We’ve been talking about the ENCODE projects about once a month lately. We are hoping to raise awareness and understanding about the framework, foundations, and goals for ENCODE. That’s because a TON of genome-wide data is going to be collected and offered to researchers worldwide as this project progresses. And as we proceed I’ll be showing you how to access that data in the UCSC Genome Browser, since UCSC is the DCC (or data coordination center) to wrangle the human data around ENCODE.
However, if you are going to use ENCODE data, you need to know about the guidelines for using that data. That’s what I’ll cover today. And I’ll also give you a peek at some of the first data to come through the process at UCSC on the test server*. It is a sample of ChIP-Seq data from HudsonAlpha that I’ll use as an example.
In short, this data policy tries to balance the needs of the users of this publicly-funded data with those of the scientists who are generating this data. They are proposing a 9-month non-scoop window: the providers will release the data and have 9 months to submit their manuscripts on it. In the meantime, you can look at the data and start to use it. But in general, they ask that you don’t submit a paper without the consent of the ENCODE team in that window. The appendix offers a couple of nice scenarios about the appropriate use of the data so it helps to clarify this.
I hope you’ll have a look at the ENCODE draft data release policy and think about using the ENCODE data.
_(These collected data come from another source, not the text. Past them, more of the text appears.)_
(** X11.  The process button is enabled exactly when a file has been
    selected for each of the three mandatory documents.  Selecting a file
    records its metadata under the document type, replaces an earlier
    selection for that type and touches no other type, the profile or
    the counter; a cancelled dialog changes nothing.  Hence the button,
    once enabled, stays enabled under further selections. *)
Theorem file_selection (file : option FileMeta) (documentType : string) (e : Engine) :
  (checkMandatoryDocuments e = false ↔ allMandatorySelected e) ∧
  (∀ f, file = Some f →
        uploadedDocuments (handleFileSelect file documentType e) !! documentType
        = Some f) ∧
  (∀ other, other ≠ documentType →
            uploadedDocuments (handleFileSelect file documentType e) !! other
            = uploadedDocuments e !! other) ∧
  (file = None → handleFileSelect file documentType e = e) ∧
  clientProfile (handleFileSelect file documentType e) = clientProfile e ∧
  usageCount (handleFileSelect file documentType e) = usageCount e ∧
  (checkMandatoryDocuments e = false →
   checkMandatoryDocuments (handleFileSelect file documentType e) = false).
Proof.
  split; [apply checkMandatoryDocuments_enabled|].
  split; [intros f ->; apply lookup_insert_eq|].
  assert (∀ other, is_Some (uploadedDocuments e !! other) →
                   is_Some (uploadedDocuments (handleFileSelect file documentType e)
                            !! other)) as Hkept.
  { intros other Hsome. destruct file as [f|]; [|done].
    cbn [handleFileSelect uploadedDocuments].
    destruct (decide (documentType = other)) as [->|Hne].
    - rewrite lookup_insert_eq. by eexists.
    - by rewrite lookup_insert_ne. }
  split; [|split; [|split; [|split]]].
  - intros other Hne. destruct file as [f|]; [|done].
    cbn [handleFileSelect uploadedDocuments]. by rewrite lookup_insert_ne.
  - by intros ->.
  - by destruct file.
  - by destruct file.
  - rewrite !checkMandatoryDocuments_enabled.
    intros (H1 & H2 & H3). repeat split; by apply Hkept.
Qed.

Definition sampleFile (name : string) : FileMeta :=
  {| file_name := name;
     file_size := 2048;
     file_type := "application/pdf";
     file_lastModified := 1700000000000 |}.

Definition threeSelected : Engine :=
  handleFileSelect (Some (sampleFile "tb.pdf")) "trialBalance"
    (handleFileSelect (Some (sampleFile "pl.pdf")) "profitLoss"
       (handleFileSelect (Some (sampleFile "bs.pdf")) "balanceSheet" constructor)).

Lemma file_selection_witness :
  checkMandatoryDocuments
    (handleFileSelect (Some (sampleFile "gst.pdf")) "gstReturns" threeSelected)
  = false ∧
  uploadedDocuments
    (handleFileSelect (Some (sampleFile "bs-2.pdf")) "balanceSheet" threeSelected)
  !! "balanceSheet" = Some (sampleFile "bs-2.pdf").
Proof.
  split.
  - destruct (file_selection (Some (sampleFile "gst.pdf")) "gstReturns" threeSelected)
      as (_ & _ & _ & _ & _ & _ & Hstays).
    apply Hstays. by vm_compute.
  - destruct (file_selection (Some (sampleFile "bs-2.pdf")) "balanceSheet" threeSelected)
      as (_ & Hstored & _).
    by apply Hstored.
Defined.

Example fresh_popup_process_disabled :
  checkMandatoryDocuments constructor = true ∧
  checkMandatoryDocuments
    (handleFileSelect (Some (sampleFile "pl.pdf")) "profitLoss"
       (handleFileSelect (Some (sampleFile "bs.pdf")) "balanceSheet" constructor))
  = true.
Proof. split; by vm_compute. Qed.

(** *** The compliance section and the review *)

Definition incomeTaxItem (audited : bool) : ReviewItem :=
  reviewItem "normal" "✓"
    ("Income Tax: ITR filing applicable - " +:+
     (if audited then "Audit" else "Non-audit") +:+ " case").

Definition gstItem : ReviewItem :=
  reviewItem "normal" "✓"
    "GST: Registration active, monthly/quarterly filing required".

Definition mcaItem : ReviewItem :=
  reviewItem "normal" "✓" "MCA: Annual filing requirements applicable".

(** The icon goes with the type of the item. *)
Definition wellMarked (item : ReviewItem) : bool :=
  (String.eqb (item_type item) "normal" && String.eqb (item_icon item) "✓")
  || (String.eqb (item_type item) "clarification" && String.eqb (item_icon item) "⚠")
  || (String.eqb (item_type item) "high-risk" && String.eqb (item_icon item) "✗").

Section Review.

Variable parseFloat : string → float.
Variable toISOString : Date → string.

(** X12.  For the profile kept after a submission, the compliance
    section of the review is the income-tax line, which says "Audit case"
    exactly when [isAuditApplicable] holds of the form, then the GST line
    when the form says "registered", then the MCA line for companies and
    LLPs.  The audit line "Verify applicability based on actual figures"
    never appears, also when audit is applicable: every item has type
    "normal". *)
Theorem checkCompliance_after_submission (form : ProfileForm) (now : Date) :
  let data := formData parseFloat toISOString form now in
  ∃ items,
    checkCompliance (analyzeClientProfile data)
    = Normal {| section_title := "Compliance Status"; section_items := items |} ∧
    items
    = [incomeTaxItem (isAuditApplicable data)]
      ++ ProfileFacts.when_ (String.eqb (form_gstStatus form) "registered") gstItem
      ++ ProfileFacts.when_
           (arrayIncludes ["private"; "public"; "llp"] (form_entityType form)) mcaItem ∧
    Forall (λ item, item_type item = "normal") items.
Proof.
  cbv zeta. eexists. split; [|split]; [| reflexivity |].
  - unfold checkCompliance.
    cbn [complianceRequirements analyzeClientProfile gst audit mca determineCompliance
         auditApplicable formData truthy gstStatus entityType].
    rewrite !ProfileFacts.pushIf_when. cbn [ProfileFacts.when_ pushIf].
    rewrite app_nil_r. by rewrite <- app_assoc.
  - destruct (String.eqb _ _), (arrayIncludes _ _);
      cbn [ProfileFacts.when_ app]; repeat constructor.
Qed.

Lemma checkCompliance_wellMarked (profile : Profile) (section : ReviewSection) :
  checkCompliance profile = Normal section →
  forallb wellMarked (section_items section) = true.
Proof.
  unfold checkCompliance. destruct (complianceRequirements profile) as [c|]; [|done].
  intros [= <-]. cbn [section_items].
  destruct (gst c), (truthy (audit c)), (mca c), (truthy (auditApplicable profile));
    reflexivity.
Qed.

(** The sections of every review, and the one of registered clients. *)
Definition fixedSections : gset string :=
  {[ "structuralValidation"; "profitLossReview"; "ratioAnalysis"; "compliance" ]}.

(** X13.  [performReview] throws exactly when no profile is stored or the
    stored profile has no compliance object.  Otherwise the review names
    the client and the year of the profile; its sections are the
    structural validation, the profit-and-loss review, the ratio analysis
    and the compliance status, with the GST reconciliation exactly for a
    registered client; and in every section each item carries the icon of
    its type (normal, clarification or high-risk). *)
Theorem performReview_outcome (e : Engine) (now : Date) :
  match performReview toISOString e now with
  | Throw _ =>
      clientProfile e = None ∨
      ∃ profile, clientProfile e = Some profile ∧ complianceRequirements profile = None
  | Normal review =>
      ∃ profile,
        clientProfile e = Some profile ∧
        is_Some (complianceRequirements profile) ∧
        review_clientName review = clientName profile ∧
        review_financialYear review = financialYear profile ∧
        review_timestamp review = toISOString now ∧
        dom (review_sections review)
        = fixedSections ∪ (if String.eqb (gstStatus profile) "registered"
                           then {[ "gstReview" ]} else ∅) ∧
        map_Forall (λ _ section, forallb wellMarked (section_items section) = true)
                   (review_sections review)
  end.
Proof.
  unfold performReview. destruct (clientProfile e) as [profile|]; [|by left].
  destruct (checkCompliance profile) as [section|message] eqn:Hcompliance; cbn.
  - exists profile. split; [done|]. split.
    { unfold checkCompliance in Hcompliance.
      destruct (complianceRequirements profile); [by eexists | done]. }
    do 3 (split; [done|]).
    apply checkCompliance_wellMarked in Hcompliance.
    destruct (String.eqb (gstStatus profile) "registered"); split.
    + rewrite !dom_insert_L, dom_empty_L. unfold fixedSections. set_solver.
    + repeat (apply map_Forall_insert_2; [first [exact Hcompliance | reflexivity]|]).
      apply map_Forall_empty.
    + rewrite !dom_insert_L, dom_empty_L. unfold fixedSections. set_solver.
    + repeat (apply map_Forall_insert_2; [first [exact Hcompliance | reflexivity]|]).
      apply map_Forall_empty.
  - right. exists profile. split; [done|].
    unfold checkCompliance in Hcompliance.
    by destruct (complianceRequirements profile).
Qed.

(** X14.  Processing the documents is refused under the same condition
    as a report request and never counts as a usage: neither the request
    nor its callback changes the usage counter, the stored counter, the
    profile or the pending timers.  When the review is built, it is kept
    in the controller and in the storage area alike; when
    [performReview] throws, nothing changes. *)
Theorem processing_keeps_counter (now : Date) (w : World) :
  let processed := finishProcessing toISOString now w in
  ((processDocuments w).2 = false ↔
   (maxUsage (engine w) ≤ usageCount (engine w))%Z) ∧
  engine (processDocuments w).1 = engine w ∧
  storage (processDocuments w).1 = storage w ∧
  usageCount (engine processed) = usageCount (engine w) ∧
  stored_usageCount (storage processed) = stored_usageCount (storage w) ∧
  clientProfile (engine processed) = clientProfile (engine w) ∧
  stored_clientProfile (storage processed) = stored_clientProfile (storage w) ∧
  timers processed = timers w ∧
  match performReview toISOString (engine w) now with
  | Normal review =>
      reviewResults (engine processed) = Some review ∧
      stored_reviewResults (storage processed) = Some review
  | Throw _ => processed = w
  end.
Proof.
  cbv zeta. unfold processDocuments, finishProcessing.
  split.
  { destruct (usageCount (engine w) >=? maxUsage (engine w))%Z eqn:Hge; cbn [snd].
    - apply Z.geb_le in Hge. by split.
    - rewrite Z.geb_leb in Hge. apply Z.leb_gt in Hge. split; [done | lia]. }
  split; [by destruct (_ >=? _)%Z|]. split; [by destruct (_ >=? _)%Z|].
  by destruct (performReview toISOString (engine w) now).
Qed.

End Review.

End ReviewFacts.

(** ** The validators ([background.js]) *)

Module DocumentFacts.
Import JS Background.

(** *** Numbers that are missing *)

(** [is_nan] recognises exactly [NaN]. *)
Lemma is_nan_spec (x : float) : is_nan x = true → Prim2SF x = S754_nan.
Proof.
  unfold is_nan. rewrite negb_true_iff, FloatAxioms.eqb_spec. unfold SFeqb.
  destruct (Prim2SF x) as [s|[]| |[] m e]; cbn; try discriminate; try reflexivity;
    rewrite Z.compare_refl;
    change (Pos.compare_cont Eq m m) with (Pos.compare m m);
    rewrite Pos.compare_refl; discriminate.
Qed.

Lemma gt_nan_left (x threshold : float) :
  Prim2SF x = S754_nan → gt x threshold = false.
Proof.
  intros H. unfold gt. rewrite ltb_spec, H.
  by destruct (Prim2SF threshold) as [| | |[] ? ?].
Qed.

Lemma lt_nan_left (x threshold : float) :
  Prim2SF x = S754_nan → lt x threshold = false.
Proof. intros H. unfold lt. by rewrite ltb_spec, H. Qed.

Lemma abs_nan (x : float) : Prim2SF x = S754_nan → Prim2SF (abs x) = S754_nan.
Proof. intros H. by rewrite abs_spec, H. Qed.

Lemma sub_nan (x y : float) :
  Prim2SF x = S754_nan ∨ Prim2SF y = S754_nan → Prim2SF (x - y) = S754_nan.
Proof.
  rewrite sub_spec. intros [H|H]; rewrite H; [done|].
  by destruct (Prim2SF x).
Qed.

Lemma add_nan (x y : float) :
  Prim2SF x = S754_nan ∨ Prim2SF y = S754_nan → Prim2SF (x + y) = S754_nan.
Proof.
  rewrite add_spec. intros [H|H]; rewrite H; [done|].
  by destruct (Prim2SF x).
Qed.

Lemma div_nan (x y : float) :
  Prim2SF x = S754_nan ∨ Prim2SF y = S754_nan → Prim2SF (x / y) = S754_nan.
Proof.
  rewrite div_spec. intros [H|H]; rewrite H; [done|].
  by destruct (Prim2SF x).
Qed.

Lemma mul_nan (x y : float) :
  Prim2SF x = S754_nan → Prim2SF (x * y) = S754_nan.
Proof. rewrite mul_spec. by intros ->. Qed.

(** *** What pushing a message keeps *)

Lemma when_fields (c : bool) (f : Results → Results) (r : Results) :
  (∀ r', valid (f r') = valid r' ∧ errors (f r') = errors r' ∧ info (f r') = info r') →
  valid (when c f r) = valid r ∧ errors (when c f r) = errors r ∧
  info (when c f r) = info r.
Proof. intros Hf. destruct c; [apply Hf | done]. Qed.

Section Validators.

Variable finiteToString : float → string.

Lemma disallowable_fold_fields (l : list Expense) (r : Results) :
  let r' := foldl (λ r expense,
                     when (isDisallowable expense)
                       (pushWarning (disallowableWarning finiteToString expense)) r)
                  r l in
  valid r' = valid r ∧ errors r' = errors r ∧ info r' = info r.
Proof.
  cbv zeta. revert r. induction l as [|e l IH]; intros r; [done|].
  cbn [foldl]. destruct (IH (when (isDisallowable e)
                               (pushWarning (disallowableWarning finiteToString e)) r))
    as (-> & -> & ->).
  by destruct (isDisallowable e).
Qed.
And please give NHGRI and the ENCODE team feedback on this.
*Note on the test server: this is a sandbox for developers at UCSC, the data might not have all be QCed yet, and data here should not be considered final form. But you can have a look.
There’s been some coverage of the request for comment elsewhere, too, if you want to read more about this: http://www.genomeweb.com/issues/news/149419-1.html
UCSC Genome Browser “News” item has a link to the document as well.